» REQUIREMENT: Copy out exactly the line that contains "- (* single byte *)" and all lines following it to the end of the data.

» SUPPLIED MATERIAL:
━━━
(** The output of [tcg_out_modrm_sib_offset] with a base or an index. *)
Lemma sib_writes rm index shift offset :
  (is_reg rm ∨ rm < 0 ∧ 0 ≤ index) → (index < 0 ∨ is_reg index ∧ index ≠ 4) → 0 ≤ shift < 4 →
  ∃ x l, is_reg x ∧ modrm_is (base_reg rm) x l (OMem (sib_addr rm index shift offset)) ∧
    writes (λ s, tcg_out_modrm_sib_offset s opc r rm index shift offset) (opc_bytes opc r (base_reg rm) x ++ l).
Proof.
  intros Hb Hi Hs. unfold tcg_out_modrm_sib_offset.
  replace ((index <? 0) && (rm <? 0)) with false.
  2: { unfold is_reg in Hb. destruct (Z.ltb_spec index 0), (Z.ltb_spec rm 0); try done; lia. }
  fold (out_disp rm offset). destruct (out_disp_spec rm offset) as (len & -> & Hlen).
  assert (is_reg (base_reg rm)) as Hbr.
  { unfold base_reg, is_reg in *. destruct (Z.ltb_spec rm 0); lia. }
  pose proof (disp_mode rm offset) as Hmd. rewrite !low_reg.
  destruct ((index <? 0) && negb (base_reg rm `mod` 8 =? TCG_REG_ESP)) eqn:E.
  - (* single byte *)
    apply andb_true_iff in E as [Ei%Z.ltb_lt Eb%negb_true_iff%Z.eqb_neq]. destruct Hb as [Hb|]; [|lia].
    assert (base_reg rm = rm) as Erm by (unfold base_reg, is_reg in *; destruct (Z.ltb_spec rm 0); lia).
    eexists 0, _. split; [done|]. rewrite Erm in *. split.
    + unfold sib_addr. destruct (Z.ltb_spec rm 0); [unfold is_reg in Hb; lia|]. destruct (Z.ltb_spec index 0); [|lia].
      by apply modrm_base.
    + intros s. rewrite (opc_writes opc r rm 0 Hr Hb ltac:(done) Ho). cbn [rbind]. rewrite out_byte by (try apply mod8; lia).
      by rewrite Hlen, !emit_emit.
  - (* two bytes *)
    set (x := if index <? 0 then 4 else index).
    assert (is_reg x) as Hx by (unfold x, is_reg in *; destruct (Z.ltb_spec index 0); lia).
    assert ((if index <? 0 then Ok 4 else _ <- assert_ (negb (index =? TCG_REG_ESP)) ;; Ok index) = Ok x) as ->.
    { unfold x. destruct (Z.ltb_spec index 0); [done|]. destruct Hi as [|[_ Hi]]; [lia|].
      change TCG_REG_ESP with 4. by destruct (Z.eqb_spec index 4). }
    eexists x, (_ :: _ :: _). split; [done|]. split; [|intros s; cbn [rbind];
      rewrite (opc_writes opc r (base_reg rm) x Hr Hbr Hx Ho); cbn [rbind]; rewrite low_reg;
      rewrite out_byte by (try apply mod8; lia);
      replace (shift <<. 6) with (64 * shift) by (rewrite Z.shiftl_mul_pow2 by lia; lia);
      rewrite out_byte by (try apply mod8; lia); by rewrite Hlen, !emit_emit].
    assert ((if x =? 4 then None else Some (x, shift)) = if index <? 0 then None else Some (index, shift)) as Ex.
    { unfold x. destruct (Z.ltb_spec index 0); [done|]. destruct Hi as [|[_ Hi]]; [lia|]. by destruct (Z.eqb_spec index 4). }
    unfold sib_addr, base_reg in *. destruct (Z.ltb_spec rm 0) as [Hn|Hn].
    + unfold disp_of. destruct (Z.ltb_spec rm 0); [|lia]. cbn [fst snd].
      rewrite <- Ex. apply (modrm_no_base 5 x shift offset); done.
    + rewrite <- Ex. by apply modrm_sib.
Qed.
━━━
» YOUR RESPONSE:
  - (* single byte *)
    apply andb_true_iff in E as [Ei%Z.ltb_lt Eb%negb_true_iff%Z.eqb_neq]. destruct Hb as [Hb|]; [|lia].
    assert (base_reg rm = rm) as Erm by (unfold base_reg, is_reg in *; destruct (Z.ltb_spec rm 0); lia).
    eexists 0, _. split; [done|]. rewrite Erm in *. split.
    + unfold sib_addr. destruct (Z.ltb_spec rm 0); [unfold is_reg in Hb; lia|]. destruct (Z.ltb_spec index 0); [|lia].
      by apply modrm_base.
    + intros s. rewrite (opc_writes opc r rm 0 Hr Hb ltac:(done) Ho). cbn [rbind]. rewrite out_byte by (try apply mod8; lia).
      by rewrite Hlen, !emit_emit.
  - (* two bytes *)
    set (x := if index <? 0 then 4 else index).
    assert (is_reg x) as Hx by (unfold x, is_reg in *; destruct (Z.ltb_spec index 0); lia).
    assert ((if index <? 0 then Ok 4 else _ <- assert_ (negb (index =? TCG_REG_ESP)) ;; Ok index) = Ok x) as ->.
    { unfold x. destruct (Z.ltb_spec index 0); [done|]. destruct Hi as [|[_ Hi]]; [lia|].
      change TCG_REG_ESP with 4. by destruct (Z.eqb_spec index 4). }
    eexists x, (_ :: _ :: _). split; [done|]. split; [|intros s; cbn [rbind];
      rewrite (opc_writes opc r (base_reg rm) x Hr Hbr Hx Ho); cbn [rbind]; rewrite low_reg;
      rewrite out_byte by (try apply mod8; lia);
      replace (shift <<. 6) with (64 * shift) by (rewrite Z.shiftl_mul_pow2 by lia; lia);
      rewrite out_byte by (try apply mod8; lia); by rewrite Hlen, !emit_emit].
    assert ((if x =? 4 then None else Some (x, shift)) = if index <? 0 then None else Some (index, shift)) as Ex.
    { unfold x. destruct (Z.ltb_spec index 0); [done|]. destruct Hi as [|[_ Hi]]; [lia|]. by destruct (Z.eqb_spec index 4). }
    unfold sib_addr, base_reg in *. destruct (Z.ltb_spec rm 0) as [Hn|Hn].
    + unfold disp_of. destruct (Z.ltb_spec rm 0); [|lia]. cbn [fst snd].
      rewrite <- Ex. apply (modrm_no_base 5 x shift offset); done.
    + rewrite <- Ex. by apply modrm_sib.
Qed.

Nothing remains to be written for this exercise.